13 minute read

All Agents Report Back to Me: Monitoring AI Agents with Chat

I use agents all day, every day. The tools and models keep getting better, but the management experience is still cumbersome - especially if you use different tools and different models on different machines. I’m regularly running multiple Claude Code sessions on different boxes, plus Windsurf (with Claude) and Cline (with Qwen running on my Mac Studio). We get a powerful lot of work done, but I need to keep swapping between machines to check on progress and steer the agents.

Claude Code, Windsurf and Cline each have an agent view where you can monitor activity across agents. But that’s only the agents in that tool on that machine. I wanted a universal agent status portal. Which sounds a lot like a chat room.

The chat room idea works really nicely. You can kick off a long session - implementing a feature, monitoring a deployment, running a performance test - and tell the agent to use a skill to post updates to a discussion on the chat server. Each agent gets their own ID and each task gets its own discussion, so you can watch everything go from a central machine. Or when you leave the office for the evening, you can check in all those remote agents on your phone.
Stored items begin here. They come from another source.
(** Induction through the element list. *)
Section expr_induction.
Variable P : expr → Prop.
Hypotheses
  (HAggregate : ∀ f a, P a → P (Aggregate f a))
  (HStringAgg : ∀ a s, P a → P (StringAgg a s))
  (HArithmetic : ∀ o l r, P l → P r → P (Arithmetic o l r))
  (HCase : ∀ w t o, P w → P t → P o → P (Case w t o))
  (HCast : ∀ a t, P a → P (Cast a t))
  (HExtract : ∀ c a, P a → P (Extract c a))
  (HList : ∀ es, Forall P es → P (ListExpr es))
  (HLogical : ∀ o l r, P l → P r → P (Logical o l r))
  (HColumn : ∀ i t n s, P (PqpColumn i t n s))
  (HBinary : ∀ c l r, P l → P r → P (BinaryPredicate c l r))
  (HBetween : ∀ c v l u, P v → P l → P u → P (Between c v l u))
  (HIn : ∀ c v s, P v → P s → P (InExpr c v s))
  (HIsNull : ∀ c a, P a → P (IsNullExpr c a))
  (HMinus : ∀ a, P a → P (UnaryMinus a))
  (HValue : ∀ v, P (Value v)).

Fixpoint expr_ind (e : expr) : P e :=
  match e with
  | Aggregate f a => HAggregate f a (expr_ind a)
  | StringAgg a s => HStringAgg a s (expr_ind a)
  | Arithmetic o l r => HArithmetic o l r (expr_ind l) (expr_ind r)
  | Case w t o => HCase w t o (expr_ind w) (expr_ind t) (expr_ind o)
  | Cast a t => HCast a t (expr_ind a)
  | Extract c a => HExtract c a (expr_ind a)
  | ListExpr es => HList es
      ((fix go (l : list expr) : Forall P l :=
          match l with [] => Forall_nil_2 _ | a :: l' => Forall_cons_2 _ a l' (expr_ind a) (go l') end) es)
  | Logical o l r => HLogical o l r (expr_ind l) (expr_ind r)
  | PqpColumn i t n s => HColumn i t n s
  | BinaryPredicate c l r => HBinary c l r (expr_ind l) (expr_ind r)
  | Between c v l u => HBetween c v l u (expr_ind v) (expr_ind l) (expr_ind u)
  | InExpr c v s => HIn c v s (expr_ind v) (expr_ind s)
  | IsNullExpr c a => HIsNull c a (expr_ind a)
  | UnaryMinus a => HMinus a (expr_ind a)
  | Value v => HValue v
  end.
End expr_induction.

Definition GetExpressionType (e : expr) : ExpressionType :=
  match e with
  | Aggregate _ _ | StringAgg _ _ => tAggregate
  | Arithmetic _ _ _ => tArithmetic
  | Case _ _ _ => tCase
  | Cast _ _ => tCast
  | Extract _ _ => tExtract
  | ListExpr _ => tList
  | Logical _ _ _ => tLogical
  | PqpColumn _ _ _ _ => tPqpColumn
  | BinaryPredicate _ _ _ | Between _ _ _ _ | InExpr _ _ _ | IsNullExpr _ _ => tPredicate
  | UnaryMinus _ => tUnaryMinus
  | Value _ => tValue
  end.

Definition GetArguments (e : expr) : list expr :=
  match e with
  | Aggregate _ a | StringAgg a _ | Cast a _ | Extract _ a | IsNullExpr _ a | UnaryMinus a => [a]
  | Arithmetic _ l r | Logical _ l r | BinaryPredicate _ l r | InExpr _ l r => [l; r]
  | Case a b c | Between _ a b c => [a; b; c]
  | ListExpr es => es
  | PqpColumn _ _ _ _ | Value _ => []
  end.

(** Only literals and columns need no computation. *)
Definition RequiresComputation (e : expr) : bool :=
  match e with PqpColumn _ _ _ _ | Value _ => false | _ => true end.

(** ** Deduced data types *)

(** [expression_utils.cpp]. *)
Definition ExpressionCommonType (lhs rhs : DataType) : result DataType :=
  _ ← assert_ (bool_decide (lhs ≠ kNull) || bool_decide (rhs ≠ kNull)) AssertionFailed;
  _ ← assert_ (eqb (is_string lhs) (is_string rhs)) AssertionFailed;
  Ok (if decide (lhs = kNull) then rhs
      else if decide (rhs = kNull) then lhs
      else if decide (lhs = kString) then kString
      else if decide (lhs = kDouble ∨ rhs = kDouble) then kDouble
      else if decide (lhs = kLong) then (if IsFloatingPointDataType rhs then kDouble else kLong)
      else if decide (rhs = kLong) then (if IsFloatingPointDataType lhs then kDouble else kLong)
      else if decide (lhs = kFloat ∨ rhs = kFloat) then kFloat
      else kInt).

Definition is_arithmetic_type (t : DataType) : bool :=
  match t with kInt | kLong | kFloat | kDouble => true | _ => false end.

(** [AggregateTraits<ColumnType, f>::kAggregateDataType] ([aggregate_traits.hpp]); [kNull]
    marks an aggregate that the column type does not support. *)
Definition AggregateDataType (f : AggregateFunction) (column : DataType) : DataType :=
  match f with
  | kCount | kCountDistinct => kLong
  | kMin | kMax | kAny => column
  | kAvg | kStandardDeviationSample => if is_arithmetic_type column then kDouble else kNull
  | kSum => if is_arithmetic_type column
            then (if IsFloatingPointDataType column then kDouble else kLong) else kNull
  | kStringAgg => kString
  end.

Fixpoint GetDataType (e : expr) : result DataType :=
  match e with
  | Aggregate f a =>
      match f with
      | kCount | kCountDistinct => Ok kLong
      | _ => t ← GetDataType a; ResolveDataType t (λ t', Ok (AggregateDataType f t'))
      end
  | StringAgg a _ => t ← GetDataType a; ResolveDataType t (λ t', Ok (AggregateDataType kStringAgg t'))
  | Arithmetic _ l r => tl ← GetDataType l; tr ← GetDataType r; ExpressionCommonType tl tr
  | Case _ t o => tt ← GetDataType t; to ← GetDataType o; ExpressionCommonType tt to
  | Cast _ t => Ok t
  | Extract _ _ => Ok kString
  | ListExpr _ => Err AssertionFailed
  | Logical _ _ _ => Ok kInt
  | PqpColumn _ t _ _ => Ok t
  | BinaryPredicate _ _ _ | Between _ _ _ _ | InExpr _ _ _ | IsNullExpr _ _ => Ok kInt
  | UnaryMinus a => GetDataType a
  | Value v => Ok (DataTypeFromAllTypeVariant v)
  end.

(** ** Checked constructors *)
Definition make_Between (c : PredicateCondition) (v l u : expr) : result expr :=
  _ ← assert_ (IsBetweenPredicateCondition c) AssertionFailed; Ok (Between c v l u).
This post walks through the setup: a lightweight Rocket.Chat server running on my internal network that every agent posts to, plus a skill that wraps it so any agent can create a discussion, post updates, and take instructions back. The whole thing is in a reference repo on GitHub:

sixeyed/agent-chat

Quickstart

There’s a demo folder in the repo that stands up the whole stack - ingress, cert-manager, MongoDB and Rocket.Chat - on a local k3d cluster. You’ll need this installed to try it:

It deploys the exact same Rocket.Chat chart as production, with a local-friendly values overlay:

git clone https://github.com/sixeyed/agent-chat
cd agent-chat/demo
./up.sh          # or ./up.ps1 if you prefer PowerShell

The first run takes a few minutes while it pulls the images and runs Rocket.Chat’s first-boot migration. When it’s done it prints your connection details - the web UI at https://rocketchat.localtest.me (log in as admin / demo1234), the agent endpoint at http://localhost:8099, and the RC_* environment variables you paste into your agent’s shell to wire up the post-chat skill.
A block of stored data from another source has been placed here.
(* ===== verification/Description.v ===== *)
(** * Descriptions of expressions

    [Description] of the subclasses of [AbstractExpression] ([src/lib/expression/]): the
    string an expression prints as, which is also the name of the column that a projection
    computes for it ([AsColumnName]).  No subclass distinguishes the description modes.
    Printing a floating-point number to a stream is a parameter. *)

From stdpp Require Import pretty.
From S2P Require Export Expression.

Local Open Scope string_scope.

(** Precedence levels, in the order of their underlying integers. *)
Inductive ExpressionPrecedence : Set :=
  | kHighest | kUnaryPredicate | kMultiplicationDivision | kAdditionSubtraction
  | kBinaryTernaryPredicate | kLogical.

Definition precedence_value (p : ExpressionPrecedence) : nat :=
  match p with
  | kHighest => 0 | kUnaryPredicate => 1 | kMultiplicationDivision => 2
  | kAdditionSubtraction => 3 | kBinaryTernaryPredicate => 4 | kLogical => 5
  end%nat.

Definition Precedence (e : expr) : ExpressionPrecedence :=
  match e with
  | Arithmetic (kAddition | kSubtraction) _ _ => kAdditionSubtraction
  | Arithmetic (kMultiplication | kDivision | kModulo) _ _ => kMultiplicationDivision
  | BinaryPredicate _ _ _ | Between _ _ _ _ => kBinaryTernaryPredicate
  | IsNullExpr _ _ => kUnaryPredicate
  | Logical _ _ _ => kLogical
  | _ => kHighest
  end.

(** ** Stream operators *)
Definition print_ArithmeticOperator (op : ArithmeticOperator) : string :=
  match op with
  | kAddition => "+" | kSubtraction => "-" | kMultiplication => "*" | kDivision => "/"
  | kModulo => "%"
  end.

Definition print_LogicalOperator (op : LogicalOperator) : string :=
  match op with kAnd => "AND" | kOr => "OR" end.

Definition print_DatetimeComponent (c : DatetimeComponent) : string :=
  match c with
  | kYear => "YEAR" | kMonth => "MONTH" | kDay => "DAY"
  | kHour => "HOUR" | kMinute => "MINUTE" | kSecond => "SECOND"
  end.

(** There is no name for [kNull]. *)
Definition kDataTypeToString : list (DataType * string) :=
  [ (kDouble, "double"); (kFloat, "float"); (kInt, "int"); (kLong, "long"); (kString, "string") ].

Section Description.
Variable print_float : ctype kFloat → string.
Variable print_double : ctype kDouble → string.

Definition print_variant (v : AllTypeVariant) : string :=
  match v with
  | VString s => "'" +:+ s +:+ "'"
  | VInt z => pretty z
  | VLong z => pretty z +:+ "L"
  | VFloat f => print_float f +:+ "F"
  | VDouble f => print_double f
  | VNull => "NULL"
  end.

(** [IsCountStar] fails on a COUNT of anything but a column. *)
Definition IsCountStar (e : expr) : result bool :=
  match e with
  | Aggregate kCount (PqpColumn id _ _ _) => Ok (bool_decide (id = kInvalidColumnId))
  | Aggregate kCount _ => Err AssertionFailed
  | _ => Ok false
  end.

(** [EncloseArgument], given the description of the argument. *)
Definition EncloseArgument (e argument : expr) (description : string) : string :=
  if (precedence_value (Precedence e) <=? precedence_value (Precedence argument))%nat
  then "(" +:+ description +:+ ")" else description.

(** [ExpressionDescriptions]. *)
Definition separate (descriptions : list string) : string :=
  match descriptions with
  | [] => EmptyString
  | d :: ds => foldl (λ acc x, acc +:+ ", " +:+ x) d ds
  end.

(** ** One definition per subclass, given the descriptions of the arguments *)
Definition Aggregate_Description (f : AggregateFunction) (star : bool) (argument : string) : result string :=
  if decide (f = kCountDistinct) then Ok ("COUNT(DISTINCT " +:+ argument +:+ ")")
  else if star then Ok "COUNT(*)"
  else n ← left_at kAggregateFunctionToString f; Ok (n +:+ "(" +:+ argument +:+ ")").

Definition Arithmetic_Description (op : ArithmeticOperator) (left_ right_ : string) : string :=
  left_ +:+ " " +:+ print_ArithmeticOperator op +:+ " " +:+ right_.

Definition Between_Description (c : PredicateCondition) (value lower upper : string) : result string :=
  n ← left_at kPredicateConditionToString c;
  Ok (value +:+ " " +:+ n +:+ " " +:+ lower +:+ " AND " +:+ upper).

Definition BinaryPredicate_Description (c : PredicateCondition) (left_ right_ : string) : result string :=
  n ← left_at kPredicateConditionToString c; Ok (left_ +:+ " " +:+ n +:+ " " +:+ right_).

Definition Case_Description (when_ then_ otherwise : string) : string :=
  "CASE WHEN " +:+ when_ +:+ " THEN " +:+ then_ +:+ " ELSE " +:+ otherwise +:+ " END".

Definition Cast_Description (argument : string) (t : DataType) : result string :=
  n ← left_at kDataTypeToString t; Ok ("CAST(" +:+ argument +:+ " AS " +:+ n +:+ ")").

Definition Extract_Description (c : DatetimeComponent) (from : string) : string :=
  "EXTRACT(" +:+ print_DatetimeComponent c +:+ " FROM " +:+ from +:+ ")".

Definition In_Description (c : PredicateCondition) (value set : string) : result string :=
  n ← left_at kPredicateConditionToString c; Ok (value +:+ " " +:+ n +:+ " " +:+ set).

Definition IsNull_Description (c : PredicateCondition) (operand : string) : string :=
  operand +:+ (if bool_decide (c = kIsNull) then " IS NULL" else " IS NOT NULL").

Definition List_Description (elements : list string) : string := "(" +:+ separate elements +:+ ")".

Definition Logical_Description (op : LogicalOperator) (left_ right_ : string) : string :=
  left_ +:+ " " +:+ print_LogicalOperator op +:+ " " +:+ right_.

Definition UnaryMinus_Description (argument : string) : string := "-" +:+ argument.

Fixpoint Description (e : expr) : result string :=
  match e with
  | Aggregate f a =>
      star ← (if decide (f = kCountDistinct) then Ok false else IsCountStar e);
      s ← (if (star : bool) then Ok EmptyString else Description a);
      Aggregate_Description f star s
  | StringAgg a _ => s ← Description a; Aggregate_Description kStringAgg false s
  | Arithmetic op l r =>
      a ← Description l; b ← Description r;
      Ok (Arithmetic_Description op (EncloseArgument e l a) (EncloseArgument e r b))
  | Case w t o => a ← Description w; b ← Description t; c ← Description o; Ok (Case_Description a b c)
  | Cast a t => s ← Description a; Cast_Description s t
  | Extract c a => s ← Description a; Ok (Extract_Description c s)
  | ListExpr es => ds ← mapR Description es; Ok (List_Description ds)
  | Logical op l r =>
      a ← Description l; b ← Description r;
      Ok (Logical_Description op (EncloseArgument e l a) (EncloseArgument e r b))
  | PqpColumn _ _ _ name => Ok name
  | BinaryPredicate c l r =>
      a ← Description l; b ← Description r;
      BinaryPredicate_Description c (EncloseArgument e l a) (EncloseArgument e r b)
  | Between c v l u =>
      x ← Description v; a ← Description l; b ← Description u;
      Between_Description c (EncloseArgument e v x) (EncloseArgument e l a) (EncloseArgument e u b)
  | InExpr c v s =>
      x ← Description v; d ← Description s; In_Description c (EncloseArgument e v x) d
  | IsNullExpr c a => x ← Description a; Ok (IsNull_Description c (EncloseArgument e a x))
  | UnaryMinus a => x ← Description a; Ok (UnaryMinus_Description (EncloseArgument e a x))
  | Value v => Ok (print_variant v)
  end.

Definition AsColumnName (e : expr) : result string := Description e.
End Description.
Ask an agent to post its progress, watch the discussion show up under #agent with a live unread badge, and when you’re done run ./down.sh to delete the cluster and all the demo data. The rest of this post explains what’s actually going on under that one command.

Why a self-hosted chat server

The chat server is a good fit. It’s the interface we humans already use to coordinate work. You’ve got multiple users, multiple threads, unread badges, web and mobile apps that push notifications. But agents post status that could leak all sorts of interesting details - so you don’t want that flowing through a third-party setup like Slack or Teams.

Rocket.Chat gives you all the features out of the box, and it’s open source so you can run it on your network. That keeps the data on the LAN and it means you own auth. Each agent has its own user account with clearly defined permissions, and they use access tokens to post to the REST API. If anything goes awry - say an agent posts a load of system credentials without thinking - that information is still private. If the agent’s chat account somehow gets compromised, the attack radius is super small and you can rotate the token or delete the account.

So the model is: a chat server lives on my internal network, agents post to it over the network, and I read it from a browser or my phone. I have dnsmasq and cert-manager running on my home Kubernetes cluster, with a custom certificate authority to run internal domains over HTTPS. On my laptop and phone I have the CA in the approved list, but for the agents running on different machines, I wanted to have a simple HTTP endpoint over an IP address.

Two front doors: HTTPS for you, HTTP for the agents

The Rocket.Chat web UI needs a browser “secure context” - things like crypto.randomUUID and notifications are only supported when the page is served over HTTPS. If you try to load the UI over plain HTTP on a LAN IP, you get empty channels and a broken experience. TLS is mandatory for the full UI experience in the browser and in the mobile apps.

Agents don’t use the browser - they call the REST API which doesn’t need a secure context. So agents can talk plain HTTP and they just need the IP address of the server, without needing all the DNS and CA setup that the full client needs.

The deployment is built with two front doors:

  Humans (web, iOS) AI agents
Connect over HTTPS through an nginx ingress plain HTTP to a NodePort
Endpoint https://rocketchat.mydomain http://192.168.2.xyz:8099
Needs a CA-signed certificate and DNS (browser secure context) nothing but the server’s IP - no TLS, no DNS

It’s the same Rocket.Chat instance behind both doors. The split is just about access paths: one needs a trusted certificate for the clients, the other doesn’t because it’s just for the API. They are not interchangeable - if you try to browse to the IP endpoint you’ll see the UI is broken. If you point an agent at the HTTPS endpoint it will need to have the CA cert approved and be able to reach the domain.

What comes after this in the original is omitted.